Saved entries:
◆ ◆ ◆ ◆ ◆ ◆ ◆
(* ===== verification/SystemEof.v ===== *)
(** * The end of a stream

    What a connection has framed when its sender closes it, wherever the stream
    breaks off. *)
From S2P Require Import Prelude Utf8 Decimal LinesCodec Framing FramingSpec FramingStream.
From S2P Require Import FramingProps Proxy ProxyProps Peer Http Response Syslog SyslogProps.
From S2P Require Import HandleRequest Delivery System SystemRules SystemInv SystemProps SystemStream.

Local Open Scope Z_scope.

(** Whether the end of the stream has been read. *)
Definition is_end (c : nat) (o : obs) : bool :=
  match o with
  | BytesRead c' data => bool_decide (c' = c) && is_empty data
  | _ => false
  end.

Lemma is_end_iff c o : is_end c o = true <-> o = BytesRead c [].
Proof.
  split; [|intros ->; cbn; by rewrite bool_decide_eq_true_2].
  destruct o; try done. cbn. intros [->%bool_decide_eq_true Hd]%andb_true_iff. by destruct data.
Qed.

Lemma end_read_or_not c (t : list obs) : BytesRead c [] ∈ t \/ BytesRead c [] ∉ t.
Proof.
  destruct (decide (Exists (fun o => is_end c o = true) t)) as [He|He].
  - left. apply Exists_exists in He as (o & Hin & ->%is_end_iff). done.
  - right. intros Hin. apply He, Exists_exists. eexists. split; [done|]. by apply is_end_iff.
Qed.

Section eof.
Context `{Profile} {C : Type} `{!LinesCodec C, !LinesCodecSpec C} `{Tokio}.
Context (boot : Boot) (config : SyslogConfig).
Implicit Types (k : Conn C) (s : Sys C) (tr t : list obs).

Section sender.
Context (preamble : bytes) (source : option IpAddr) (frs : list frame).
Context (Hopen : opening config preamble source)
  (Hfrs : Forall (frame_ok (max_frame_bytes config)) frs)
  (Hsize : is_usize (zlen (preamble ++ encode_frames frs))).

Notation messages c t := (p_message <$> framed c t).

(** After the end was read: [rest] is the part of the first frame of [td] that came. *)
Inductive eof_stage c k t (dn td : list frame) (rest : bytes) : Prop :=
| eof_decoding :
    c_reader k = Decoding -> c_buffer k = rest -> mid_frame (c_framer k) rest ->
    messages c t = payload <$> dn -> eof_stage c k t dn td rest
| eof_releasing m :
    c_reader k <> ReaderDone -> c_reader k <> Reading -> ~ early (c_reader k) ->
    c_buffer k = [] -> idle (c_framer k) -> trailing rest td = [m] ->
    messages c t ++ wanted (c_reader k) = (payload <$> dn) ++ [m] -> eof_stage c k t dn td rest
| eof_done :
    c_reader k = ReaderDone -> messages c t = (payload <$> dn) ++ trailing rest td ->
    eof_stage c k t dn td rest.

Definition ended_with c k t : Prop :=
  exists dn td rest, frs = dn ++ td /\ bytes_on c t = preamble ++ encode_frames dn ++ rest /\
    front_missing rest td /\ eof_stage c k t dn td rest.

Definition ended_ok c k t : Prop :=
  c_eof k = true /\ Forall (fun p => p_peer p = c_peer k) (framed c t) /\ peer_named source k /\
  ended_with c k t.

Lemma eof_stage_view c k k' t dn td rest :
  view k' = view k -> eof_stage c k t dn td rest -> eof_stage c k' t dn td rest.
Proof.
  unfold view. intros [= Er Ef Eb Ee Ep] [Hr Hb Hm Hp|m Hnd Hnr Hne Hb Hi Ht Hp|Hr Hp].
  - apply eof_decoding; congruence.
  - apply (eof_releasing _ _ _ _ _ _ m); rewrite ?Er, ?Ef, ?Eb; done.
  - apply eof_done; congruence.
Qed.

Lemma eof_stage_quiet c k t o dn td rest :
  framed c o = [] -> eof_stage c k t dn td rest -> eof_stage c k (t ++ o) dn td rest.
Proof.
  intros Hf [Hr Hb Hm Hp|m Hnd Hnr Hne Hb Hi Ht Hp|Hr Hp];
    [apply eof_decoding|apply (eof_releasing _ _ _ _ _ _ m)|apply eof_done];
    rewrite ?framed_app, ?Hf, ?app_nil_r; done.
Qed.

(** The framer on what was left when the stream ended. *)
Lemma rest_decoded c k t dn td rest :
  conn_ok config k -> c_reader k = Decoding -> frs = dn ++ td ->
  bytes_on c t = preamble ++ encode_frames dn ++ rest ->
  bytes_on c t `prefix_of` preamble ++ encode_frames frs -> front_missing rest td ->
  mid_frame (c_framer k) rest ->
  exists r f src, decode_eof (c_framer k) rest = Ret (r, f, src) /\
    ((r = Ok None /\ trailing rest td = []) \/
     (exists m, r = Ok (Some m) /\ trailing rest td = [m] /\ src = [] /\ idle f) \/
     (exists e, r = Err e /\ fatal e = true /\ trailing rest td = [])).
Proof.
  intros Hk Hr Ef Hb [more Hpre] Hfm Hm.
  destruct (ok_framer _ _ Hk) as (_ & Hmax & _); [by rewrite Hr|].
  assert (E : encode_frames td = rest ++ more).
  { rewrite Hb, Ef, <- !app_assoc in Hpre. apply app_inv_head in Hpre.
    unfold encode_frames in *. rewrite fmap_app, concat_app, <- ?app_assoc in Hpre.
    by apply app_inv_head in Hpre. }
  apply (decode_eof_front _ _ _ more); [done| |done| |done].
  - rewrite Hmax. rewrite Ef in Hfrs. by apply Forall_app in Hfrs as [_ ?].
  - rewrite <- E. unfold is_usize, encode_frames in *. rewrite Ef, fmap_app, concat_app in Hsize. lens.
Qed.

(** A step of the connection itself, after the end. *)
Lemma ended_local c k k' r t dn td rest :
  conn_ok config k -> c_eof k = true -> frs = dn ++ td ->
  bytes_on c t = preamble ++ encode_frames dn ++ rest ->
  bytes_on c t `prefix_of` preamble ++ encode_frames frs -> front_missing rest td ->
  eof_stage c k t dn td rest -> conn_local config k r k' -> c_reader k' <> c_reader k ->
  r = None /\ c_eof k' = true /\ c_peer k' = c_peer k /\ eof_stage c k' t dn td rest.
Proof.
  intros Hk He Ef Hb Hpre Hfm Hst Hl Hne.
  destruct Hst as [Hr Hbu Hm Hp|m Hnd Hnr Hear Hbu Hi Ht Hp|Hr Hp].
  - destruct (rest_decoded c k t dn td rest Hk Hr Ef Hb Hpre Hfm Hm) as (x & f & src & Hd & Hcase).
    destruct Hl as [| | | | |message now f' b' _ Hd'|f' b' _ Hd'| | | | | | |]; cbn in Hne; try congruence;
      rewrite He, Hbu in Hd'; unfold decode_at in Hd'; rewrite Hd in Hd'; injection Hd' as -> -> ->.
    + destruct Hcase as [[? _]|[(m & E & Ht & -> & Hi)|(e & ? & _)]]; try done. injection E as <-.
      split_and!; try done. apply (eof_releasing _ _ _ _ _ _ message); cbn; try done; [|by rewrite Hp].
      by intros [].
    + destruct Hcase as [[_ Ht]|[(m & ? & _)|(e & ? & _)]]; try done. rewrite He.
      split_and!; try done. apply eof_done; cbn; [done|]. by rewrite Ht, app_nil_r.
  - destruct Hl as [Hr|Hr|? ? ? Hr|Hr|? Hr|message now f' b' Hr Hd'|f' b' Hr Hd'|p Hr| | | | | |];
      cbn in Hne; try congruence; try (by rewrite Hr in Hear); rewrite Hr in Hp; cbn in Hp.
    + exfalso. rewrite He, Hbu in Hd'. unfold decode_at in Hd'.
      destruct (decode_eof_empty (c_framer k)) as [f E]; [by left|]. congruence.
    + rewrite He. split_and!; try done. apply eof_done; cbn; [done|].
      by rewrite Ht, <- Hp, app_nil_r.
    + split_and!; try done. apply (eof_releasing _ _ _ _ _ _ m); cbn; try done. by intros [].
  - exfalso. destruct Hl; cbn in Hne; congruence.
Qed.

Lemma bytes_prefix c t o :
  bytes_on c (t ++ o) `prefix_of` preamble ++ encode_frames frs ->
  bytes_on c t `prefix_of` preamble ++ encode_frames frs.
Proof. rewrite bytes_on_app. intros Hp. etrans; [|exact Hp]. apply prefix_app_r. done. Qed.

(** Every step keeps what the end has come to. *)
Lemma ended_sees c k o k' t :
  conn_ok config k -> ended_ok c k t -> conn_sees config c k o k' ->
  bytes_on c (t ++ o) `prefix_of` preamble ++ encode_frames frs -> ended_ok c k' (t ++ o).
Proof.
  intros Hk (He & Hpe & Hpn & dn & td & rest & Ef & Hb & Hfm & Hst) Hs Hpre.
  pose proof (bytes_prefix c t o Hpre) as Hpre0. unfold ended_ok, ended_with, peer_named in *.
  destruct Hs as [o k' Hv Hf Hbo _ _|r k' Hl|e framer buffer Hr Hd|message now p Hr Hm Hpp].
  - pose proof Hv as [= _ _ _ Ee Ep]. rewrite framed_app, Hf, app_nil_r, Ep.
    split_and!; [congruence|done..|]. exists dn, td, rest. rewrite bytes_on_app, Hbo, app_nil_r.
    split_and!; try done. by apply eof_stage_quiet, (eof_stage_view c k).
  - rewrite framed_obs_local. destruct (decide (c_reader k' = c_reader k)) as [Er|Hne].
    + destruct (conn_local_task _ _ _ _ Hl Er) as [Hv ->]. pose proof Hv as [= _ _ _ Ee Ep].
      cbn [local_obs]. rewrite app_nil_r, Ep. split_and!; [congruence|done..|]. exists dn, td, rest.
      split_and!; try done. by apply (eof_stage_view c k).
    + destruct (ended_local c k k' r t dn td rest Hk He Ef Hb Hpre0 Hfm Hst Hl Hne) as (-> & ? & -> & ?).
      cbn [local_obs]. rewrite app_nil_r. split_and!; [done..|]. by exists dn, td, rest.
  - rewrite app_nil_r. split_and!; [done..|]. exists dn, td, rest. split_and!; try done.
    destruct Hst as [_ Hbu Hmf Hp|m _ _ _ Hbu Hi _ _|Hrd _]; [| |congruence].
    + destruct (rest_decoded c k t dn td rest Hk Hr Ef Hb Hpre0 Hfm Hmf) as (x & f & src & Hd' & Hcase).
      rewrite He, Hbu in Hd. unfold decode_at in Hd. rewrite Hd in Hd'. injection Hd' as <- <- <-.
      destruct Hcase as [[? _]|[(m & ? & _)|(e' & [= <-] & Hfat & Ht)]]; try done.
      rewrite Hfat. apply eof_done; cbn; [done|]. by rewrite Ht, app_nil_r.
    + exfalso. rewrite He, Hbu in Hd. unfold decode_at in Hd.
      destruct (decode_eof_empty (c_framer k)) as [f E]; [by left|]. congruence.
  - rewrite framed_app, framed_1. assert (framed c [] = []) as -> by done.
    rewrite decide_True, app_nil_r by done. split_and!; [done| |done|].
    { apply Forall_app. split; [done|]. by constructor. }
    exists dn, td, rest. rewrite bytes_on_app, app_nil_r. split_and!; try done.
    destruct Hst as [Hr' _ _ _|m _ _ _ Hbu Hi Ht Hp|Hrd _]; [congruence| |congruence].
    apply (eof_releasing _ _ _ _ _ _ m); cbn; try done; [by intros []|].
    rewrite framed_app, framed_1, decide_True, fmap_app by done. rewrite Hr in Hp. cbn in *.
    by rewrite Hm, app_nil_r.
Qed.

(** The read that ends the stream: every whole frame has been decoded by then. *)
Lemma ended_read c k o k' t :
  conn_sees config c k o k' -> BytesRead c [] ∈ o ->
  stream_ok config preamble source frs c k t -> ended_ok c k' (t ++ o).
Proof.
  intros Hs Hin (_ & Hpe & Hp).
  destruct Hs as [o k' _ _ _ Hno _|r k' Hl|e framer buffer _ _|message now p _ _ _];
    [done| |by apply elem_of_nil in Hin|by apply list_elem_of_singleton in Hin].
  assert (r = Some []) as ->.
  { destruct r; [|by apply elem_of_nil in Hin]. apply list_elem_of_singleton in Hin. by injection Hin as <-. }
  inversion Hl as [| | | | | | | | |Hr Hk'| | | |]; subst; try done.
  destruct Hp as [Hea|dn td Hne Hnd Ef Hm Hb Hmf Hfm Hpn|dn td Hrd];
    [by rewrite Hr in Hea| |congruence].
  unfold ended_ok, ended_with. rewrite framed_obs_local, bytes_on_local. cbn [default from_option id].
  split_and!; [done..|]. exists dn, td, (c_buffer k). rewrite app_nil_r.
  split_and!; [done|by symmetry|by apply Hfm|]. apply eof_stage_quiet; [done|].
  rewrite Hr in Hm. cbn in Hm. rewrite app_nil_r in Hm. by apply eof_decoding.
Qed.

Lemma reachable_ended tr s c k :
  config_wf config -> limits_ok boot config -> reachable boot config tr s -> s_conns s !! c = Some k ->
  BytesRead c [] ∈ since_open c tr ->
  bytes_on c (since_open c tr) `prefix_of` preamble ++ encode_frames frs ->
  ended_ok c k (since_open c tr).
Proof.
  intros Hw Hl Hr. revert k.
  induction Hr as [|tr s e s' o Hr IH Hs]; intros k' Hk Hin Hpre; [by apply elem_of_nil in Hin|].
  destruct (reachable_invariant boot config _ _ Hw Hl Hr) as [Hok _ _ _]. apply step_istep in Hs.
  destruct (istep_conn config s o s' c k' Hok Hs Hk) as [(peer & -> & ->)|(k & Hc & Hsees)].
  { rewrite since_open_opened in Hin. by apply elem_of_nil in Hin. }
  assert (Ho : Opened c ∉ o) by (destruct Hsees as [| [] | |]; cbn; set_solver).
  rewrite since_open_app in * by done. pose proof (bytes_prefix _ _ _ Hpre) as Hpre0.
  destruct (end_read_or_not c (since_open c tr)) as [Hin0|Hno].
  - eapply ended_sees; [|by apply IH|done..]. apply (map_Forall_lookup_1 _ _ _ _ (proj1 Hok) Hc).
  - apply elem_of_app in Hin as [Hin|Hin]; [done|]. eapply ended_read; [done..|].
    eapply reachable_stream; try done.
Qed.
End sender.

(** C2. To the end of the stream: when the sender of a connection closes it, the reader
    frames every message whose frame came whole and, if the stream breaks off within
    a line that is valid text, that line; nothing of an unfinished octet counted frame.
    Until the reader is done what is framed is a prefix of that. *)
Theorem stream_to_the_end preamble source frs tr s c k :
  opening config preamble source -> Forall (frame_ok (max_frame_bytes config)) frs ->
  is_usize (zlen (preamble ++ encode_frames frs)) ->
  config_wf config -> limits_ok boot config -> reachable boot config tr s -> s_conns s !! c = Some k ->
  BytesRead c [] ∈ since_open c tr ->
  bytes_on c (since_open c tr) `prefix_of` preamble ++ encode_frames frs ->
  exists dn td rest, frs = dn ++ td /\
    bytes_on c (since_open c tr) = preamble ++ encode_frames dn ++ rest /\ front_missing rest td /\
    p_message <$> framed c (since_open c tr) `prefix_of` (payload <$> dn) ++ trailing rest td /\
    (c_reader k = ReaderDone ->
     p_message <$> framed c (since_open c tr) = (payload <$> dn) ++ trailing rest td).
Proof.
  intros Hopen Hfrs Hsize Hw Hl Hr Hk Hin Hpre.
  destruct (reachable_ended preamble source frs Hopen Hfrs Hsize tr s c k Hw Hl Hr Hk Hin Hpre)
    as (_ & _ & _ & dn & td & rest & Ef & Hb & Hfm & Hst).
  exists dn, td, rest. split_and!; try done.
  - destruct Hst as [_ _ _ ->|m _ _ _ _ _ -> <-|_ ->]; [by apply prefix_app_r|by apply prefix_app_r|done].
  - intros Hrd. destruct Hst as [? _ _ _|m ? _ _ _ _ _ _|_ ?]; [congruence|done..].
Qed.
End eof.

(** ** Witness *)

#[local] Existing Instance release.
#[local] Existing Instance tokio_permits.

(** A frame, then a line that breaks off after four bytes; the reader frames both. *)
Definition cut_frames : list frame := [OctetFrame (bs "hello"); LineFrame (bs "<13>x")].

Definition cut_events : list event :=
  [EAccept 1 0 (V4 (z2b <$> [192; 0; 2; 7])); EStart 0; EDecode 0 0;
   ERead 0 (ReadBytes (bs "5 hello<13>")); EDecode 0 10; EPermit 0; ESend 0; ERecv 0; EDecode 0 20;
   ERead 0 (ReadBytes []); EDecode 0 30; EPermit 0; ESend 0; EDecode 0 40].

Definition cut : Sys ref_codec * list obs :=
  default (init first_boot demo_config, []) (run demo_config cut_events (init first_boot demo_config)).

Definition cut_conn : Conn ref_codec :=
  default (new_conn demo_config None) (s_conns cut.1 !! 0%nat).

Lemma cut_reachable : reachable first_boot demo_config cut.2 cut.1.
Proof. apply (run_reachable first_boot demo_config cut_events). vm_compute. reflexivity. Qed.

Lemma stream_to_the_end_witness :
  c_reader cut_conn = ReaderDone /\
  (p_message <$> framed 0 (since_open 0 cut.2)) = [bs "hello"; bs "<13>"] /\
  exists dn td rest, cut_frames = dn ++ td /\
    bytes_on 0 (since_open 0 cut.2) = [] ++ encode_frames dn ++ rest /\ front_missing rest td /\
    p_message <$> framed 0 (since_open 0 cut.2) `prefix_of` (payload <$> dn) ++ trailing rest td /\
    (c_reader cut_conn = ReaderDone ->
     p_message <$> framed 0 (since_open 0 cut.2) = (payload <$> dn) ++ trailing rest td).
Proof.
  split; [vm_compute; reflexivity|]. split; [vm_compute; reflexivity|].
  apply (stream_to_the_end first_boot demo_config [] None cut_frames cut.2 cut.1 0 cut_conn).
  - split; reflexivity.
  - constructor; [|constructor; [|constructor]].
    + split; [vm_compute; split; discriminate|]. split; [vm_compute; discriminate|reflexivity].
    + split; [decides|]. split; [vm_compute; discriminate|].
      split; [reflexivity|]. intros b l E. injection E as <- <-. reflexivity.
  - vm_compute. split; discriminate.
  - apply demo_wf.
  - apply demo_limits.
  - apply cut_reachable.
  - vm_compute. reflexivity.
  - vm_compute. repeat (first [apply list_elem_of_here|apply list_elem_of_further]).
  - exists (bs "x" ++ [newline]). vm_compute. reflexivity.
Defined.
◆ ◆ ◆ ◆ ◆ ◆ ◆
- _Problem to work on_: Write out only the lines that run from the line containing "c_reader k = Decoding -> c_buffer" through the line containing "unfold view. intros", both included, exactly as they appear above.

- _Answer to this task_:
    c_reader k = Decoding -> c_buffer k = rest -> mid_frame (c_framer k) rest ->
    messages c t = payload <$> dn -> eof_stage c k t dn td rest
| eof_releasing m :
    c_reader k <> ReaderDone -> c_reader k <> Reading -> ~ early (c_reader k) ->
    c_buffer k = [] -> idle (c_framer k) -> trailing rest td = [m] ->
    messages c t ++ wanted (c_reader k) = (payload <$> dn) ++ [m] -> eof_stage c k t dn td rest
| eof_done :
    c_reader k = ReaderDone -> messages c t = (payload <$> dn) ++ trailing rest td ->
    eof_stage c k t dn td rest.

Definition ended_with c k t : Prop :=
  exists dn td rest, frs = dn ++ td /\ bytes_on c t = preamble ++ encode_frames dn ++ rest /\
    front_missing rest td /\ eof_stage c k t dn td rest.

Definition ended_ok c k t : Prop :=
  c_eof k = true /\ Forall (fun p => p_peer p = c_peer k) (framed c t) /\ peer_named source k /\
  ended_with c k t.

Lemma eof_stage_view c k k' t dn td rest :
  view k' = view k -> eof_stage c k t dn td rest -> eof_stage c k' t dn td rest.
Proof.
  unfold view. intros [= Er Ef Eb Ee Ep] [Hr Hb Hm Hp|m Hnd Hnr Hne Hb Hi Ht Hp|Hr Hp].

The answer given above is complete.